In München erreicht er den Zenit seines Schaffens und befördert die Liberalisierung des alten West-Deutschlands, indem er zwei Skandale provoziert. 1960 fotografiert er seine Frau Barbara, als sie schwanger ist: vollständig bekleidet, im Profil, mit offenem Jeans-Reißverschluss. Die Sittenwächter der alten Bundesrepublik laufen Sturm, erreichen aber weder Prozess noch Verbot. Überdies veröffentlicht McBride 1974 ein Aufklärungsbuch, "Zeig mal", in dem nackte Kinder, Jugendliche und Erwachsene sich in imaginierten Dialogen befinden. Die Sittenwacht beschuldigt ihn der Pornografie und Aufforderung zur Unzucht. Dabei hat McBride ein ganz anderes Anliegen, wie Ulf Erdmann Ziegler betont: "Er wollte Sexualität nicht entzaubern, sondern entdämonisieren."
Unbefangene Nacktheit? Ein Skandal!
Die These dieses Essays lautet, McBride habe einen Blick für Menschen gehabt, die eine Zukunft verkörpern, die noch nicht eingetreten ist. Er habe die spätere Bundesrepublik schon einmal erfunden, als noch Spießer den Ton angeben, die keine schwangere Frau sehen und ihre Kinder nicht aufklären wollen. McBrides Mittel sind denkbar einfach: Er fotografiert Körper. Sein fotografischer Blick zeigt Sexualität als Teil der Menschlichkeit. Auch die Beatles werden auf ihn aufmerksam und bestellen ein Cover bei ihm. Sie bekommen eine weiße Pappe ohne Foto, auf der der Titel des Doppelalbums eingestanzt ist: "The Beatles". Aber bis heute wird es nur "Weißes Album" genannt. Ende 1968, als es erscheint, schließt die Hochschule für Gestaltung in Ulm.

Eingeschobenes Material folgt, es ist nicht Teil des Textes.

(** The methods that test their arguments inline throw from the state they
    were called in; [readVarint32] is one of them. *)
Lemma readVarint32_throws_unchanged this off e :
  snd (readVarint32 off this) = Throw e -> fst (readVarint32 off this) = this.
Proof.
  unfold readVarint32. monad.
  destruct (negb (noAssert this)).
  - destruct ((JS.ToUint32 (default (roffset this) off) <? 0)
              || (JS.ToUint32 (default (roffset this) off) + 1
                  >? Buffer.length (buffer this))); cbv beta iota; [reflexivity|].
    destruct (readVarint32_loop _ _ _ _ _) as [[[v c] o']|e']; cbv beta iota;
      [|reflexivity].
    destruct (bool_decide (off = None)); simpl; [discriminate|reflexivity].
  - destruct (readVarint32_loop _ _ _ _ _) as [[[v c] o']|e']; cbv beta iota;
      [|reflexivity].
    destruct (bool_decide (off = None)); simpl; [discriminate|reflexivity].
Qed.

(** ** C-strings *)

Lemma readCString_loop_unterminated (b : list Z) :
  forall (k : nat) offset,
    Buffer.length b - offset <= Z.of_nat k ->
    (forall i, offset <= i < Buffer.length b -> Buffer.get b i <> Some 0) ->
    readCString_loop b offset = Throw (RangeError "Index out of range").
Proof.
  induction k as [|k IH]; intros offset Hk Hnz; rewrite readCString_loop_eq.
  - destruct (Z.geb_spec offset (Buffer.length b)); [reflexivity|lia].
  - destruct (Z.geb_spec offset (Buffer.length b)); [reflexivity|].
    rewrite bool_decide_eq_false_2 by (apply Hnz; lia).
    apply IH; [lia|]. intros i Hi. apply Hnz. lia.
Qed.

Lemma readCString_loop_terminated (b : list Z) z :
  z < Buffer.length b -> Buffer.get b z = Some 0 ->
  forall (k : nat) offset,
    z - offset = Z.of_nat k ->
    (forall i, offset <= i < z -> Buffer.get b i <> Some 0) ->
    readCString_loop b offset = Ok (z + 1).
Proof.
  intros Hz Hzero. induction k as [|k IH]; intros offset Hk Hnz;
    rewrite readCString_loop_eq;
    (destruct (Z.geb_spec offset (Buffer.length b)); [lia|]).
  - replace offset with z by lia. rewrite bool_decide_eq_true_2 by exact Hzero.
    reflexivity.
  - rewrite bool_decide_eq_false_2 by (apply Hnz; lia).
    apply IH; [lia|]. intros i Hi. apply Hnz. lia.
Qed.

Section CString.

Variable junk : nat -> Z.
Variable utf8 : list Z -> list Z.
Variable utf8_decode : list Z -> list Z.
(** The arithmetic of an angle written and read back: floor to microseconds,
    floor to ticks of four microseconds, and back. *)
Lemma angle_round_trip lo hi a :
  36 <= lo <= 1056 -> 1892 <= hi <= 2912 -> 0 <= a <= 180 ->
  let p := lo + a * (hi - lo) / 180 in
  let t := (p - 5) / 4 in
  lo <= p <= hi
  /\ 0 <= t <= 4000
  /\ -2 <= 4 * t + 6 - lo <= 3000
  /\ a - 1 <= Z.quot ((4 * t + 6 - lo) * 180) (hi - lo) <= a.
Proof.
  intros Hlo Hhi Ha p t.
  pose proof (Z.div_mod (a * (hi - lo)) 180 ltac:(lia)) as Hq.
  pose proof (Z.mod_pos_bound (a * (hi - lo)) 180 ltac:(lia)) as Hqr.
  pose proof (Z.div_mod (p - 5) 4 ltac:(lia)) as Ht.
  pose proof (Z.mod_pos_bound (p - 5) 4 ltac:(lia)) as Htr.
  fold t in Ht.
  set (q := a * (hi - lo) / 180) in *.
  assert (Hqb : 0 <= q <= hi - lo).
  { split; [apply Z.div_pos; nia|]. apply Z.div_le_upper_bound; nia. }
  assert (Hp : p = lo + q) by reflexivity.
  split; [lia|]. split; [lia|]. split; [lia|].
  set (y := 4 * t + 6 - lo).
  assert (Hy : q - 2 <= y <= q + 1) by (unfold y; lia).
  destruct (Z_lt_le_dec y 0) as [Hneg|Hpos].
  - rewrite quot_small_negative by lia.
    assert (q <= 1) by lia. 
    assert (a * (hi - lo) < 360) by lia.
    assert (a = 0) by nia. lia.
  - rewrite Z.quot_div_nonneg by lia. split.
    + apply Z.div_le_lower_bound; [lia|]. nia.
    + enough (y * 180 / (hi - lo) < a + 1) by lia.
      apply Z.div_lt_upper_bound; [lia|]. nia.
Qed.

End RoundTrip.

(** The round trip at a clock of 16 to 19 MHz, where
    [clockCyclesPerMicrosecond / 16] is 1 and [clockCyclesPerMicrosecond / 4]
    is 4: for a registered servo and every angle [a] in [0,180], [write a]
    followed by [read] returns [a] or, the conversions rounding downwards,
    [a - 1]. *)
Theorem read_after_write {P : Platform} this st a :
  16 <= clockCyclesPerMicrosecond <= 19 -> capacity_ok ->
  valid_servo this -> table_ok st -> 0 <= a <= 180 ->
  exists st' angle,
    write a this st = Ok st'
    /\ read this st' = Ok angle
    /\ a - 1 <= angle <= a.
Proof.
  intros Hclk Hcap Hv Htab Ha. pose proof Hv as (Hidx & Hmin & Hmax).
  destruct (table_slot st (servoIndex this) Htab Hidx) as [s Hs].
  destruct (SERVO_MIN_calibrated this Hmin) as [_ Hlo].
  destruct (SERVO_MAX_calibrated this Hmax) as [_ Hhi].
  destruct (angle_round_trip (calibrated_min this) (calibrated_max this) a
              Hlo Hhi Ha) as (Hp & Ht & Hy & Hr).
  assert (Hticks : commanded_ticks this a
                   = (calibrated_min this
                      + a * (calibrated_max this - calibrated_min this) / 180 - 5) / 4).
  { unfold commanded_ticks, requested_pulse, pulse_to_ticks, angle_to_pulse,
      MIN_PULSE_WIDTH, TRIM_DURATION.
    replace (a <? 544) with true by (symmetry; apply Z.ltb_lt; lia).
    replace (clamp 0 180 a) with a by (unfold clamp; lia).
    replace (clockCyclesPerMicrosecond / 16) with 1
      by (apply (Z.div_unique_pos _ 16 1 (clockCyclesPerMicrosecond - 16)); lia).
    rewrite Z.mul_1_l. f_equal. unfold clamp. lia. }
  eexists _, _. split.
  - apply (write_ok this st a s); try assumption.
    + unfold clock_ok. lia.
    + unfold in_int. lia.
  - split; [|exact Hr].
    erewrite read_at;
      [|assumption|assumption|
       destruct Hcap as (_ & _ & Hmax255); unfold INVALID_SERVO; lia|
       cbn [servos set_servos]; eapply lookup_after_store; eassumption|
       cbn [ticks]; rewrite Hticks; exact Ht|
       cbn [ticks]; rewrite Hticks; exact Hy].
    cbn [ticks]. rewrite Hticks. reflexivity.
Qed.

Ein Essay und drei Dutzend Fotos in einem großformatigen Band der edition suhrkamp, das funktioniert, weil Ulf Erdmann Ziegler zu allen Fotos und zum Umfeld ihrer Entstehung etwas schreibt. Es ist kein Fotoband. Die Fotos dienen der Illustration dieses vorzüglich geschriebenen Essays, der davon handelt, wie ein puritanischer Amerikaner die Liberalisierung West-Deutschlands vorantreibt.